> Data in this exercise:
▶

(** Modelled from the spec: the answers of the inbound operations of
    section 6, [ServiceUnavailable] of section 7, and [Background] for the
    tasks of the Scheduler and of the sweeps, which answer nobody. *)
Inductive Result : Type :=
| Reserved (bookingId : BookingId) (expiresAt : Instant)
| Queued (position : nat)
| Rejected (reason : RejectReason)
| Confirmed
| Expired
| Cancelled
| NotCancellable
| InvalidTransition
| ConcurrentModification
| ServiceUnavailable
| LeftQueue (found : bool)
| Positioned (place : option (nat * nat))
| Background.

(** Modelled from the spec: the inbound operations. *)
Inductive Operation : Type :=
| OpClaim (userId : UserId) (slotId : SlotId)
| OpConfirm (bookingId : BookingId) (expectedVersion : nat)
| OpCancel (bookingId : BookingId) (actor : UserId) (expectedVersion : nat)
| OpLeaveQueue (slotId : SlotId) (userId : UserId)
| OpQueuePosition (slotId : SlotId) (userId : UserId).

(** Modelled from the spec: who runs the claim path: a client, or the
    promotion routine on behalf of a queued user, which then carries the
    answer of the operation that released the capacity. *)
Inductive Origin : Type :=
| Client
| Promotion (outer : Result).

(** Modelled from the spec: the program point of a task: the store
    operation it performs next.
    - [ClaimLoad] to [ClaimCreate] are steps (1) to (4) of [claim];
      [ClaimEnqueue] is the enqueue of a claim that met contention;
      [ClaimUndoHold] and [ClaimUndoCapacity] give back what a claim took
      before a store became unavailable (fail closed).
    - [ConfirmLoad], [ConfirmUpdate], [ConfirmReleaseHold] are [confirm].
    - [ExpireUpdate], [ExpireReleaseHold], [ReleaseCapacity],
      [PromoteDequeue] are the release path of RESERVED to EXPIRED; the last
      two are shared with [cancel].
    - [CancelLoad], [CancelUpdate] are [cancel]; [CompleteUpdate] is
      CONFIRMED to COMPLETED; [DeleteHold] removes an orphan hold. *)
Inductive Pc : Type :=
| ClaimLoad (o : Origin) (userId : UserId) (slotId : SlotId)
| ClaimReserve (o : Origin) (userId : UserId) (slotId : SlotId)
| ClaimAcquire (o : Origin) (userId : UserId) (slotId : SlotId)
| ClaimCreate (o : Origin) (userId : UserId) (slotId : SlotId)
| ClaimUndoHold (userId : UserId) (slotId : SlotId)
| ClaimUndoCapacity (slotId : SlotId)
| ClaimEnqueue (userId : UserId) (slotId : SlotId)
| ConfirmLoad (bookingId : BookingId) (expectedVersion : nat)
| ConfirmUpdate (bookingId : BookingId) (expectedVersion : nat)
| ConfirmReleaseHold (slotId : SlotId) (userId : UserId)
| ExpireUpdate (r : Result) (bookingId : BookingId) (version : nat)
| ExpireReleaseHold (r : Result) (slotId : SlotId) (userId : UserId)
| ReleaseCapacity (r : Result) (slotId : SlotId)
| PromoteDequeue (r : Result) (slotId : SlotId)
| CancelLoad (bookingId : BookingId) (actor : UserId) (expectedVersion : nat)
| CancelUpdate (bookingId : BookingId) (expectedVersion : nat)
| CompleteUpdate (bookingId : BookingId) (version : nat)
| DeleteHold (key : nat * nat) (expiry : Instant)
| LeaveQueue (slotId : SlotId) (userId : UserId)
| ReadPosition (slotId : SlotId) (userId : UserId).
(** The date of a day is a date of the calendar, and that day is the
    day of that date. *)
Lemma civil_from_days_inverse z :
  let '(y, m, d) := civil_from_days z in
  Dates.days_from_civil y m d = z /\ Dates.valid_date y m d = true.
Proof.
  unfold civil_from_days, Dates.days_from_civil.
  set (era := ((z + 719468) / 146097)%Z).
  set (doe := (z + 719468 - era * 146097)%Z).
  assert (Hdoe : (0 <= doe <= 146096)%Z).
  { subst doe era. Z.div_mod_to_equations. lia. }
  assert (Hz : z = (era * 146097 + doe - 719468)%Z) by (subst doe; lia).
  clearbody doe. clearbody era.
  set (yoe := ((doe - doe / 1460 + doe / 36524 - doe / 146096) / 365)%Z).
  set (doy := (doe - (365 * yoe + yoe / 4 - yoe / 100))%Z).
  assert (Hy : (0 <= yoe <= 399 /\ 0 <= doy <= 365
                /\ (doy = 365 ->
                    (yoe + 1) mod 4 = 0
                    /\ ((yoe + 1) mod 100 <> 0 \/ yoe = 399)))%Z).
  { subst doy yoe. Z.div_mod_to_equations. lia. }
  assert (Hdoe' : doe = (yoe * 365 + yoe / 4 - yoe / 100 + doy)%Z)
    by (subst doy; lia).
  clearbody doy. clearbody yoe.
  destruct Hy as [Hyoe [Hdoy Hleap]].
  pose proof (@month_day doy Hdoy) as M. cbv zeta in M.
  set (mp := ((5 * doy + 2) / 153)%Z) in *.
  set (d := (doy - (153 * mp + 2) / 5 + 1)%Z) in *.
  assert (Hd : ((153 * mp + 2) / 5 + d - 1)%Z = doy) by (subst d; lia).
  destruct M as [Hmp [Hd' [H30 H29]]].
  assert (Hera : ((yoe + era * 400) / 400)%Z = era)
    by (Z.div_mod_to_equations; lia).
  clearbody d. clearbody mp.
  cbv zeta.
  destruct (Z.ltb_spec mp 10).
  - destruct (Z.leb_spec (mp + 3) 2); [lia|].
    destruct (Z.ltb_spec 2 (mp + 3)); [|lia].
    replace (mp + 3 - 3)%Z with mp by lia.
    rewrite Hera. replace (yoe + era * 400 - era * 400)%Z with yoe by lia.
    rewrite Hd. split; [lia|].
    unfold Dates.valid_date, Dates.days_in_month.
    assert (C : (mp = 0 \/ mp = 1 \/ mp = 2 \/ mp = 3 \/ mp = 4 \/ mp = 5
                 \/ mp = 6 \/ mp = 7 \/ mp = 8 \/ mp = 9)%Z) by lia.
    repeat (destruct C as [C|C]); subst mp; simpl;
      apply andb_true_iff; split; apply Z.leb_le; lia.
  - destruct (Z.leb_spec (mp - 9) 2); [|lia].
    destruct (Z.ltb_spec 2 (mp - 9)); [lia|].
    replace (mp - 9 + 9)%Z with mp by lia.
    replace (yoe + era * 400 + 1 - 1)%Z with (yoe + era * 400)%Z by lia.
    rewrite Hera. replace (yoe + era * 400 - era * 400)%Z with yoe by lia.
    rewrite Hd. split; [lia|].
    unfold Dates.valid_date, Dates.days_in_month.
    assert (C : (mp = 10 \/ mp = 11)%Z) by lia.
    destruct C as [C|C]; subst mp; simpl.
    + apply andb_true_iff; split; apply Z.leb_le; lia.
    + apply andb_true_iff; split; [apply Z.leb_le; lia|].
      apply Z.leb_le.
      destruct (Z.eq_dec d 29) as [E|E].
      * destruct H29 as [_ H29]; [reflexivity|].
        rewrite (@leap_of_era yoe era (Hleap (H29 E))). lia.
      * destruct (Dates.leap _); destruct H29 as [H29 _];
          [reflexivity|lia|reflexivity|lia].
Qed.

◀

> What is being asked:
Could you write out all the entries word for word?

> Response:
(** Modelled from the spec: the answers of the inbound operations of
    section 6, [ServiceUnavailable] of section 7, and [Background] for the
    tasks of the Scheduler and of the sweeps, which answer nobody. *)
Inductive Result : Type :=
| Reserved (bookingId : BookingId) (expiresAt : Instant)
| Queued (position : nat)
| Rejected (reason : RejectReason)
| Confirmed
| Expired
| Cancelled
| NotCancellable
| InvalidTransition
| ConcurrentModification
| ServiceUnavailable
| LeftQueue (found : bool)
| Positioned (place : option (nat * nat))
| Background.

(** Modelled from the spec: the inbound operations. *)
Inductive Operation : Type :=
| OpClaim (userId : UserId) (slotId : SlotId)
| OpConfirm (bookingId : BookingId) (expectedVersion : nat)
| OpCancel (bookingId : BookingId) (actor : UserId) (expectedVersion : nat)
| OpLeaveQueue (slotId : SlotId) (userId : UserId)
| OpQueuePosition (slotId : SlotId) (userId : UserId).

(** Modelled from the spec: who runs the claim path: a client, or the
    promotion routine on behalf of a queued user, which then carries the
    answer of the operation that released the capacity. *)
Inductive Origin : Type :=
| Client
| Promotion (outer : Result).

(** Modelled from the spec: the program point of a task: the store
    operation it performs next.
    - [ClaimLoad] to [ClaimCreate] are steps (1) to (4) of [claim];
      [ClaimEnqueue] is the enqueue of a claim that met contention;
      [ClaimUndoHold] and [ClaimUndoCapacity] give back what a claim took
      before a store became unavailable (fail closed).
    - [ConfirmLoad], [ConfirmUpdate], [ConfirmReleaseHold] are [confirm].
    - [ExpireUpdate], [ExpireReleaseHold], [ReleaseCapacity],
      [PromoteDequeue] are the release path of RESERVED to EXPIRED; the last
      two are shared with [cancel].
    - [CancelLoad], [CancelUpdate] are [cancel]; [CompleteUpdate] is
      CONFIRMED to COMPLETED; [DeleteHold] removes an orphan hold. *)
Inductive Pc : Type :=
| ClaimLoad (o : Origin) (userId : UserId) (slotId : SlotId)
| ClaimReserve (o : Origin) (userId : UserId) (slotId : SlotId)
| ClaimAcquire (o : Origin) (userId : UserId) (slotId : SlotId)
| ClaimCreate (o : Origin) (userId : UserId) (slotId : SlotId)
| ClaimUndoHold (userId : UserId) (slotId : SlotId)
| ClaimUndoCapacity (slotId : SlotId)
| ClaimEnqueue (userId : UserId) (slotId : SlotId)
| ConfirmLoad (bookingId : BookingId) (expectedVersion : nat)
| ConfirmUpdate (bookingId : BookingId) (expectedVersion : nat)
| ConfirmReleaseHold (slotId : SlotId) (userId : UserId)
| ExpireUpdate (r : Result) (bookingId : BookingId) (version : nat)
| ExpireReleaseHold (r : Result) (slotId : SlotId) (userId : UserId)
| ReleaseCapacity (r : Result) (slotId : SlotId)
| PromoteDequeue (r : Result) (slotId : SlotId)
| CancelLoad (bookingId : BookingId) (actor : UserId) (expectedVersion : nat)
| CancelUpdate (bookingId : BookingId) (expectedVersion : nat)
| CompleteUpdate (bookingId : BookingId) (version : nat)
| DeleteHold (key : nat * nat) (expiry : Instant)
| LeaveQueue (slotId : SlotId) (userId : UserId)
| ReadPosition (slotId : SlotId) (userId : UserId).
(** The date of a day is a date of the calendar, and that day is the
    day of that date. *)
Lemma civil_from_days_inverse z :
  let '(y, m, d) := civil_from_days z in
  Dates.days_from_civil y m d = z /\ Dates.valid_date y m d = true.
Proof.
  unfold civil_from_days, Dates.days_from_civil.
  set (era := ((z + 719468) / 146097)%Z).
  set (doe := (z + 719468 - era * 146097)%Z).
  assert (Hdoe : (0 <= doe <= 146096)%Z).
  { subst doe era. Z.div_mod_to_equations. lia. }
  assert (Hz : z = (era * 146097 + doe - 719468)%Z) by (subst doe; lia).
  clearbody doe. clearbody era.
  set (yoe := ((doe - doe / 1460 + doe / 36524 - doe / 146096) / 365)%Z).
  set (doy := (doe - (365 * yoe + yoe / 4 - yoe / 100))%Z).
  assert (Hy : (0 <= yoe <= 399 /\ 0 <= doy <= 365
                /\ (doy = 365 ->
                    (yoe + 1) mod 4 = 0
                    /\ ((yoe + 1) mod 100 <> 0 \/ yoe = 399)))%Z).
  { subst doy yoe. Z.div_mod_to_equations. lia. }
  assert (Hdoe' : doe = (yoe * 365 + yoe / 4 - yoe / 100 + doy)%Z)
    by (subst doy; lia).
  clearbody doy. clearbody yoe.
  destruct Hy as [Hyoe [Hdoy Hleap]].
  pose proof (@month_day doy Hdoy) as M. cbv zeta in M.
  set (mp := ((5 * doy + 2) / 153)%Z) in *.
  set (d := (doy - (153 * mp + 2) / 5 + 1)%Z) in *.
  assert (Hd : ((153 * mp + 2) / 5 + d - 1)%Z = doy) by (subst d; lia).
  destruct M as [Hmp [Hd' [H30 H29]]].
  assert (Hera : ((yoe + era * 400) / 400)%Z = era)
    by (Z.div_mod_to_equations; lia).
  clearbody d. clearbody mp.
  cbv zeta.
  destruct (Z.ltb_spec mp 10).
  - destruct (Z.leb_spec (mp + 3) 2); [lia|].
    destruct (Z.ltb_spec 2 (mp + 3)); [|lia].
    replace (mp + 3 - 3)%Z with mp by lia.
    rewrite Hera. replace (yoe + era * 400 - era * 400)%Z with yoe by lia.
    rewrite Hd. split; [lia|].
    unfold Dates.valid_date, Dates.days_in_month.
    assert (C : (mp = 0 \/ mp = 1 \/ mp = 2 \/ mp = 3 \/ mp = 4 \/ mp = 5
                 \/ mp = 6 \/ mp = 7 \/ mp = 8 \/ mp = 9)%Z) by lia.
    repeat (destruct C as [C|C]); subst mp; simpl;
      apply andb_true_iff; split; apply Z.leb_le; lia.
  - destruct (Z.leb_spec (mp - 9) 2); [|lia].
    destruct (Z.ltb_spec 2 (mp - 9)); [lia|].
    replace (mp - 9 + 9)%Z with mp by lia.
    replace (yoe + era * 400 + 1 - 1)%Z with (yoe + era * 400)%Z by lia.
    rewrite Hera. replace (yoe + era * 400 - era * 400)%Z with yoe by lia.
    rewrite Hd. split; [lia|].
    unfold Dates.valid_date, Dates.days_in_month.
    assert (C : (mp = 10 \/ mp = 11)%Z) by lia.
    destruct C as [C|C]; subst mp; simpl.
    + apply andb_true_iff; split; apply Z.leb_le; lia.
    + apply andb_true_iff; split; [apply Z.leb_le; lia|].
      apply Z.leb_le.
      destruct (Z.eq_dec d 29) as [E|E].
      * destruct H29 as [_ H29]; [reflexivity|].
        rewrite (@leap_of_era yoe era (Hleap (H29 E))). lia.
      * destruct (Dates.leap _); destruct H29 as [H29 _];
          [reflexivity|lia|reflexivity|lia].
Qed.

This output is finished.